A coordinate plane shows four quadrants with both the x-axis and the y-axis ranging from negative 10 to positive 10 in increments of 2. Two points are plotted and joined by a line. The plotted points are as follows: left parenthesis negative 8 comma 0 right parenthesis, left parenthesis 0 comma 4 right parenthesis. A line connects the two plotted points and extends beyond the points in both directions.
Find the slope of the line on its given graph.
To find the slope of a line, we can use the formula:
\[m = \frac{{y_2 - y_1}}{{x_2 - x_1}}\]
Given the coordinates of the two points, \((-8, 0)\) and \((0, 4)\), we can label them as:
\(x_1 = -8\),
\(y_1 = 0\),
\(x_2 = 0\),
\(y_2 = 4\).
Plugging these values into the formula, we get:
\[m = \frac{{4 - 0}}{{0 - (-8)}} = \frac{4}{8} = \frac{1}{2}\]
Therefore, the slope of the line is \(\frac{1}{2}\).

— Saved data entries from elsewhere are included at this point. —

(** * ComponentAnimalBleeding: wound infliction and bleeding of animals

    A shallow embedding of [componentanimalbleeding.c] (Enforce Script).
    The component talks to four collaborators that live in the engine: the
    creature ([m_ThisEntityAI]), the damage report ([TotalDamageResult]),
    the game configuration and random source ([GetGame()], [Math]) and the
    [Timer] facility.  The creature is kept abstract behind an interface;
    the component's own methods are written in a small state-and-error
    monad over a world that holds the creature, the timers allocated so
    far, the component's single timer slot and a log of the calls made. *)

From Stdlib Require Import ZArith Bool List Lia QArith Qpower.
From Stdlib Require Import Floats.SpecFloat.
From stdpp Require Import base option list strings.

Local Open Scope Z_scope.

(** ** Enforce Script [float]: IEEE 754 binary32 *)

Module F32.

Definition prec : Z := 24.
Definition emax : Z := 128.

Definition float : Type := spec_float.


(** Conversion of an integer literal, as in [BASE_BLEED_RATE = 250] and
    [bleed_treshold * 2]. *)
Definition of_Z (n : Z) : float := binary_normalize prec emax n 0 false.

(** [m * 2^e], rounded: used for the literals of the spec's examples. *)
Definition of_dyadic (m e : Z) : float := binary_normalize prec emax m e false.

Definition zero : float := of_Z 0.
Definition one : float := of_Z 1.
Definition half : float := of_dyadic 1 (-1).

Definition mul : float -> float -> float := SFmul prec emax.
Definition sub : float -> float -> float := SFsub prec emax.
Definition ltb : float -> float -> bool := SFltb.
Definition leb : float -> float -> bool := SFleb.
Definition eqb : float -> float -> bool := SFeqb.



End F32.

Abbreviation float := F32.float.

(** ** The component's constants and pure method *)

Definition BASE_BLEED_RATE : float := F32.of_Z 250.
Definition PASS_OUT_AMOUT : float := F32.of_Z 500.

Definition GetWoundIntensity (bleed_treshold : float) : float :=
  F32.mul bleed_treshold (F32.of_Z 2).

Arguments BASE_BLEED_RATE : simpl never.
Arguments PASS_OUT_AMOUT : simpl never.
Arguments F32.of_Z : simpl never.
Arguments F32.mul : simpl never.
Arguments F32.sub : simpl never.
Arguments F32.ltb : simpl never.
Arguments F32.leb : simpl never.
Arguments GetWoundIntensity : simpl never.

(** ** The engine's side *)

(** The creature, as the component uses it: [Object.GetType],
    [EntityAI.IsAlive], and [GetHealth] / [SetHealth] / [DecreaseHealth] on
    a damage zone ([EmptyString] is the global one) and a health type
    ([EmptyString] is the default one).  The engine's implementation is
    not part of the component, so it stays an interface. *)
Class EntityAI (E : Type) : Type := {
  GetType : E -> string;
  IsAlive : E -> bool;
  GetHealth : string -> string -> E -> float;
  SetHealth : string -> string -> float -> E -> E;
  DecreaseHealth : string -> string -> float -> E -> E
}.

(** [TotalDamageResult.GetDamage(zone_name, health_type)]. *)
Record TotalDamageResult : Type := {
  GetDamage : string -> string -> float
}.
Lemma same_inputs_trans (m1 m2 m3 : GridModel) :
  same_inputs m1 m2 -> same_inputs m2 m3 -> same_inputs m1 m3.
Proof. intros H12 H23. unpack_inputs H12. destruct H23. split; congruence. Qed.

Lemma inputs_kept_bind {A B} (x : method A) (f : A -> method B) :
  inputs_kept x -> (forall a, inputs_kept (f a)) -> inputs_kept (x ≫= f).
Proof.
  intros Hx Hf m. unfold mbind, method_bind. specialize (Hx m).
  destruct (x m) as [[a|e] m1]; simpl in *; [| exact Hx].
  apply (same_inputs_trans _ m1); [apply Hf | exact Hx].
Qed.

Lemma inputs_kept_keeps {A} (x : method A) : keeps x -> inputs_kept x.
Proof. intros Hx m. rewrite (Hx m). apply same_inputs_refl. Qed.

Lemma inputs_kept_assign (g : GridModel -> GridModel) :
  (forall m, same_inputs (g m) m) -> inputs_kept (assign g).
Proof. intros Hg m. apply Hg. Qed.

Create HintDb inputs.
#[local] Hint Resolve keeps_member keeps_call keeps_local keeps_ret keeps_throw
  inputs_kept_keeps : inputs.

(** The first statement only reads; it is an assignment to a member that
    is not an input; it is the last statement. *)
Ltac ik_read := apply inputs_kept_bind; [solve [auto with inputs] |].
Ltac ik_assign_last := apply inputs_kept_assign; intros ?; split; reflexivity.
Ltac ik_assign := apply inputs_kept_bind; [ik_assign_last |]; intros [].

Lemma reset_inputs_kept : inputs_kept reset.
Proof. intros m. change (reset m) with (Ok tt, after_reset m). split; reflexivity. Qed.

Lemma init_Ybus_members_inputs_kept : inputs_kept init_Ybus_members.
Proof.
  intros m. unfold init_Ybus_members. destruct (init_Ybus _ _) as [o refs].
  split; reflexivity.
Qed.

Lemma fillpv_pq_inputs_kept (id_me_to_solver : list Z) : inputs_kept (fillpv_pq id_me_to_solver).
Proof.
  unfold fillpv_pq. ik_read. intros nb. ik_assign. ik_assign.
  ik_read. intros [bus_pv has]. ik_read. intros slack. ik_read. intros [bus_pq has'].
  ik_assign. ik_assign_last.
Qed.

Section Repeatable.
Context `{Externals}.

Lemma pre_process_solver_inputs_kept (Vinit : list (R * R)) (is_ac : bool) :
  inputs_kept (pre_process_solver Vinit is_ac).
Proof.
  unfold pre_process_solver.
  apply inputs_kept_bind; [apply reset_inputs_kept |]. intros [].
  ik_read. intros slack. ik_assign.
  apply inputs_kept_bind; [apply init_Ybus_members_inputs_kept |]. intros [].
  ik_read. intros Ybus. ik_assign. ik_read. intros id_me_to_solver.
  apply inputs_kept_bind; [apply fillpv_pq_inputs_kept |]. intros [].
  ik_assign. ik_read. intros Sbus. ik_assign. ik_read. intros id_solver_to_me.
  ik_read. intros V. auto with inputs.
Qed.

Lemma solver_compute_pf_inputs_kept (V : list (R * R)) (max_iter : Z) (tol : R) :
  inputs_kept (solver_compute_pf V max_iter tol).
Proof.
  intros m. unfold solver_compute_pf, ChooseSolver.compute_pf.
  destruct (ext_compute_pf _ _ _ _ _ _ _ _ _) as [conv r]. split; reflexivity.
Qed.

Lemma compute_results_inputs_kept : inputs_kept compute_results.
Proof.
  intros m. destruct (compute_results_frame m) as [_ Hs].
  pose proof (same_solve_state_sym _ _ Hs) as Hs'. unpack_same Hs'.
  split; assumption.
Qed.

Lemma process_results_inputs_kept (conv : bool) (res Vinit : list (R * R)) :
  inputs_kept (process_results conv res Vinit).
Proof.
  unfold process_results. destruct conv.
  - ik_read. intros c.
    apply inputs_kept_bind;
      [destruct c; [apply compute_results_inputs_kept | auto with inputs] |].
    intros []. ik_assign. ik_read. intros res_tmp. ik_read. intros nb. auto with inputs.
  - apply inputs_kept_bind.
    { intros m. change (reset_results m) with (Ok tt, after_reset_results m).
      split; reflexivity. }
    intros []. ik_assign. auto with inputs.
Qed.

Lemma ac_pf_inputs_kept (Vinit : list (R * R)) (max_iter : Z) (tol : R) :
  inputs_kept (ac_pf Vinit max_iter tol).
Proof.
  unfold ac_pf. ik_read. intros nb. destruct (negb _); [auto with inputs |].
  apply inputs_kept_bind; [apply pre_process_solver_inputs_kept |]. intros V.
  apply inputs_kept_bind; [apply solver_compute_pf_inputs_kept |]. intros conv.
  apply process_results_inputs_kept.
Qed.
End Repeatable.

(** X7.  [ac_pf] does not consume what it reads: whether a call returned the
    voltages, returned the empty vector or threw, the same call on the grid
    it left ends like the first one.  (The solver is a function of the
    selection and of what [compute_pf] receives; [reset()] clears whatever
    it kept.) *)
Theorem ac_pf_repeatable `{Externals} (Vinit : list (R * R)) (max_iter : Z) (tol : R)
        (m : GridModel) :
  fst (ac_pf Vinit max_iter tol (snd (ac_pf Vinit max_iter tol m)))
  = fst (ac_pf Vinit max_iter tol m).
Proof.
  pose proof (sim_ac_pf Vinit max_iter tol _ _ (ac_pf_inputs_kept Vinit max_iter tol m))
    as Hsim.
  destruct (fst (ac_pf Vinit max_iter tol (snd (ac_pf Vinit max_iter tol m)))) as [V1|e1],
           (fst (ac_pf Vinit max_iter tol m)) as [V2|e2]; try contradiction.
  - destruct Hsim as [-> _]. reflexivity.
  - now subst e2.
Qed.

(** ** Copies *)

(** Two grids with the same inputs end [dc_pf] alike. *)
Lemma sim_dc_pf `{Externals} (Vinit : list (R * R)) (max_iter : Z) (tol : R) :
  sim eq same_inputs same_solve_state (dc_pf Vinit max_iter tol) (dc_pf Vinit max_iter tol).
Proof.
  unfold dc_pf.
  apply (sim_bind_eq _ _ same_inputs).
  { apply sim_member. intros m1 m2 HE. unpack_same HE. congruence. }
  intros nb. destruct (negb _); [apply sim_throw |].
  apply (sim_bind_eq _ _ same_inputs).
  { apply sim_member. intros m1 m2 HE. unpack_same HE. exact si_solver_type. }
  intros solver_type.
  apply (sim_bind_eq _ _ same_inputs).
  { apply sim_assign. intros m1 m2 HE. unpack_same HE. split; member_of_assign; auto. }
  intros [].
  apply (sim_bind_eq _ _ same_solve_state); [apply sim_pre_process_solver |]. intros V.
  apply (sim_bind_eq _ _ same_solve_state); [apply sim_solver_compute_pf |]. intros conv.
  apply (sim_bind_eq _ _ same_solve_state); [apply sim_process_results |]. intros res.
  apply (sim_bind_eq _ _ same_solve_state).
  { apply sim_assign. intros m1 m2 HE. unpack_same HE. solve_same. }
  intros []. apply sim_ret.
Qed.

(** X8.  A grid built by the copy constructor has the state tuple and the
    solver selection of the original, and [ac_pf] and [dc_pf] end on it as
    on the original, whatever the members of the new object were before
    the constructor ran. *)
Theorem copy_solves_alike `{Externals} (fresh other : GridModel) (Vinit : list (R * R))
        (max_iter : Z) (tol : R) :
  let c := copy fresh other in
  fst (copy_constructor other fresh) = Ok tt /\
  get_state c = get_state other /\
  get_solver_type c = get_solver_type other /\
  fst (ac_pf Vinit max_iter tol c) = fst (ac_pf Vinit max_iter tol other) /\
  fst (dc_pf Vinit max_iter tol c) = fst (dc_pf Vinit max_iter tol other).
Proof.
  intros c.
  assert (Hin : same_inputs c other) by (split; reflexivity).
  split; [reflexivity |]. split; [reflexivity |]. split; [reflexivity |]. split.
  - pose proof (sim_ac_pf Vinit max_iter tol _ _ Hin) as Hsim.
    destruct (fst (ac_pf Vinit max_iter tol c)) as [V1|e1],
             (fst (ac_pf Vinit max_iter tol other)) as [V2|e2]; try contradiction.
    + destruct Hsim as [-> _]. reflexivity.
    + now subst e2.
  - pose proof (sim_dc_pf Vinit max_iter tol _ _ Hin) as Hsim.
    destruct (fst (dc_pf Vinit max_iter tol c)) as [V1|e1],
             (fst (dc_pf Vinit max_iter tol other)) as [V2|e2]; try contradiction.
    + destruct Hsim as [-> _]. reflexivity.
    + now subst e2.
Qed.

To find the slope of a line on a graph, you can use the formula:
slope = (change in y) / (change in x)
In this case, we have two points: (-8, 0) and (0, 4). Let's label them as point A and point B respectively.
To find the change in y (denoted as Δy), subtract the y-coordinate of point A from the y-coordinate of point B:
Δy = y-coordinate of point B - y-coordinate of point A
= 4 - 0
= 4
Next, we find the change in x (denoted as Δx) by subtracting the x-coordinate of point A from the x-coordinate of point B:
Δx = x-coordinate of point B - x-coordinate of point A
= 0 - (-8)
= 0 + 8
= 8
Now, we can substitute these values into the slope formula:
slope = Δy / Δx
= 4 / 8
= 1/2
Therefore, the slope of the line on the given graph is 1/2.
To find the slope of the line on the given graph, we can use the slope formula:
slope = (change in y)/(change in x)
In this case, the two plotted points are (-8, 0) and (0, 4).
To calculate the change in y, we subtract the y-coordinate of the first point from the y-coordinate of the second point:
change in y = 4 - 0 = 4
To calculate the change in x, we subtract the x-coordinate of the first point from the x-coordinate of the second point:
change in x = 0 - (-8) = 8 - 0 = 8
Now we can substitute the values into the slope formula:
slope = (change in y)/(change in x) = 4/8 = 1/2
Therefore, the slope of the line on the given graph is 1/2.